▶ _Exercise instructions_
Reproduce each record in the listing below exactly as written.

▶ _Source information_
(** * pysynphot.tables: graph and component tables

    A shallow embedding of [src/pysynphot/tables.py] and the properties of
    [GraphTable.GetComponentsFromGT] and [CompTable.__init__].

    Conventions of the embedding.
    - The columns read from EXT 1 of a FITS table are parallel arrays of one
      table, so row [i] is the record of the i-th entries of every column;
      a table is the list of its rows, in table order.
    - [N.where(col == v)] selects rows in table order: it is [filter].
    - The string columns are numpy character arrays: comparing one with a
      string, by [==] or by [in], ignores white space and NULs at the end
      of both; [matches] is that comparison. A row holds its strings as
      element access returns them.
    - Python sets of keywords are [gset string]; the dictionary [compdict]
      is a [gmap string string].
    - The [while] loop of [GetComponentsFromGT] is a fuelled iteration of
      its body; running out of fuel is [None], never a result.
    - The flag [DEBUG] is [False]: the logging calls, and the variable
      [used_default] that only they read, are left out. *)

From Stdlib Require Import ZArith Ascii String Lia.
From stdpp Require Import base strings gmap list.

Local Open Scope string_scope.
Local Open Scope list_scope.
Set Warnings "-clear-no-such-hyp".

(** ** Data *)

(** One row of the graph table (columns KEYWORD, INNODE, OUTNODE, COMPNAME,
    THCOMPNAME). *)
Record Row : Type := mkRow {
  r_keyword : string;
  r_innode : Z;
  r_outnode : Z;
  r_compname : string;
  r_thcompname : string
}.

(** One row of the component table (columns COMPNAME, FILENAME). *)
Record CompRow : Type := mkCompRow {
  c_compname : string;
  c_filename : string
}.

(** The exceptions the module can raise. [KeyError] is the one of line 231
    ('%d matches found for %s'), [ValueError_incomplete] the one of line 258
    ('Incomplete obsmode %s'), [ValueError_unused] the one of line 264
    ('Warning: unused keywords %s'); [IndexError] is what [index[0][0]] raises
    on an empty selection. [TypeError] is the constructors' answer to a
    missing file name. *)
Inductive error : Type :=
  | KeyError (n : nat) (mode : string)
  | ValueError_incomplete (modes : list string)
  | ValueError_unused (unused : gset string)
  | IndexError
  | TypeError.

(** ** Comparison of a character array with a string

    [numpy.char.equal], which the arrays of keywords use for [==] and for
    [in], compares after removing from the end of both strings every NUL
    and every ASCII white space character. *)

Definition is_blank (c : ascii) : bool :=
  let n := nat_of_ascii c in
  (n =? 0)%nat || (n =? 32)%nat || ((9 <=? n)%nat && (n <=? 13)%nat).

Fixpoint rstrip (s : string) : string :=
  match s with
  | EmptyString => EmptyString
  | String c s' =>
      match rstrip s' with
      | EmptyString => if is_blank c then EmptyString else String c EmptyString
      | r => String c r
      end
  end.

(** [kw == mode] for an element [kw] of a character array. *)
Definition matches (kw mode : string) : Prop := rstrip kw = rstrip mode.

#[global] Instance matches_dec kw mode : Decision (matches kw mode).
Proof. unfold matches. apply _. Defined.

(** ** str.lower, on ASCII *)

Definition lower_ascii (c : ascii) : ascii :=
  let n := nat_of_ascii c in
  if (65 <=? n)%nat && (n <=? 90)%nat then ascii_of_nat (n + 32) else c.

Fixpoint lower (s : string) : string :=
  match s with
  | EmptyString => EmptyString
  | String c s' => String (lower_ascii c) (lower s')
  end.

(** ** GraphTable.__init__

    [GFile] is the file name ([None] when missing) and [ext1] the rows that
    [pyfits.open] finds in it; the keywords are forced to lower case. *)
Definition lower_row (r : Row) : Row :=
  mkRow (lower (r_keyword r)) (r_innode r) (r_outnode r)
        (r_compname r) (r_thcompname r).

Definition GraphTable_rows (ext1 : list Row) : list Row := lower_row <$> ext1.

Definition GraphTable_init (GFile : option string) (ext1 : list Row)
  : error + list Row :=
  match GFile with
  | None => inl TypeError
  | Some _ => inr (GraphTable_rows ext1)
  end.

▶ _Result for this task_
(** * pysynphot.tables: graph and component tables

    A shallow embedding of [src/pysynphot/tables.py] and the properties of
    [GraphTable.GetComponentsFromGT] and [CompTable.__init__].

    Conventions of the embedding.
    - The columns read from EXT 1 of a FITS table are parallel arrays of one
      table, so row [i] is the record of the i-th entries of every column;
      a table is the list of its rows, in table order.
    - [N.where(col == v)] selects rows in table order: it is [filter].
    - The string columns are numpy character arrays: comparing one with a
      string, by [==] or by [in], ignores white space and NULs at the end
      of both; [matches] is that comparison. A row holds its strings as
      element access returns them.
    - Python sets of keywords are [gset string]; the dictionary [compdict]
      is a [gmap string string].
    - The [while] loop of [GetComponentsFromGT] is a fuelled iteration of
      its body; running out of fuel is [None], never a result.
    - The flag [DEBUG] is [False]: the logging calls, and the variable
      [used_default] that only they read, are left out. *)

From Stdlib Require Import ZArith Ascii String Lia.
From stdpp Require Import base strings gmap list.

Local Open Scope string_scope.
Local Open Scope list_scope.
Set Warnings "-clear-no-such-hyp".

(** ** Data *)

(** One row of the graph table (columns KEYWORD, INNODE, OUTNODE, COMPNAME,
    THCOMPNAME). *)
Record Row : Type := mkRow {
  r_keyword : string;
  r_innode : Z;
  r_outnode : Z;
  r_compname : string;
  r_thcompname : string
}.

(** One row of the component table (columns COMPNAME, FILENAME). *)
Record CompRow : Type := mkCompRow {
  c_compname : string;
  c_filename : string
}.

(** The exceptions the module can raise. [KeyError] is the one of line 231
    ('%d matches found for %s'), [ValueError_incomplete] the one of line 258
    ('Incomplete obsmode %s'), [ValueError_unused] the one of line 264
    ('Warning: unused keywords %s'); [IndexError] is what [index[0][0]] raises
    on an empty selection. [TypeError] is the constructors' answer to a
    missing file name. *)
Inductive error : Type :=
  | KeyError (n : nat) (mode : string)
  | ValueError_incomplete (modes : list string)
  | ValueError_unused (unused : gset string)
  | IndexError
  | TypeError.

(** ** Comparison of a character array with a string

    [numpy.char.equal], which the arrays of keywords use for [==] and for
    [in], compares after removing from the end of both strings every NUL
    and every ASCII white space character. *)

Definition is_blank (c : ascii) : bool :=
  let n := nat_of_ascii c in
  (n =? 0)%nat || (n =? 32)%nat || ((9 <=? n)%nat && (n <=? 13)%nat).

Fixpoint rstrip (s : string) : string :=
  match s with
  | EmptyString => EmptyString
  | String c s' =>
      match rstrip s' with
      | EmptyString => if is_blank c then EmptyString else String c EmptyString
      | r => String c r
      end
  end.

(** [kw == mode] for an element [kw] of a character array. *)
Definition matches (kw mode : string) : Prop := rstrip kw = rstrip mode.

#[global] Instance matches_dec kw mode : Decision (matches kw mode).
Proof. unfold matches. apply _. Defined.

(** ** str.lower, on ASCII *)

Definition lower_ascii (c : ascii) : ascii :=
  let n := nat_of_ascii c in
  if (65 <=? n)%nat && (n <=? 90)%nat then ascii_of_nat (n + 32) else c.

Fixpoint lower (s : string) : string :=
  match s with
  | EmptyString => EmptyString
  | String c s' => String (lower_ascii c) (lower s')
  end.

(** ** GraphTable.__init__

    [GFile] is the file name ([None] when missing) and [ext1] the rows that
    [pyfits.open] finds in it; the keywords are forced to lower case. *)
Definition lower_row (r : Row) : Row :=
  mkRow (lower (r_keyword r)) (r_innode r) (r_outnode r)
        (r_compname r) (r_thcompname r).

Definition GraphTable_rows (ext1 : list Row) : list Row := lower_row <$> ext1.

Definition GraphTable_init (GFile : option string) (ext1 : list Row)
  : error + list Row :=
  match GFile with
  | None => inl TypeError
  | Some _ => inr (GraphTable_rows ext1)
  end.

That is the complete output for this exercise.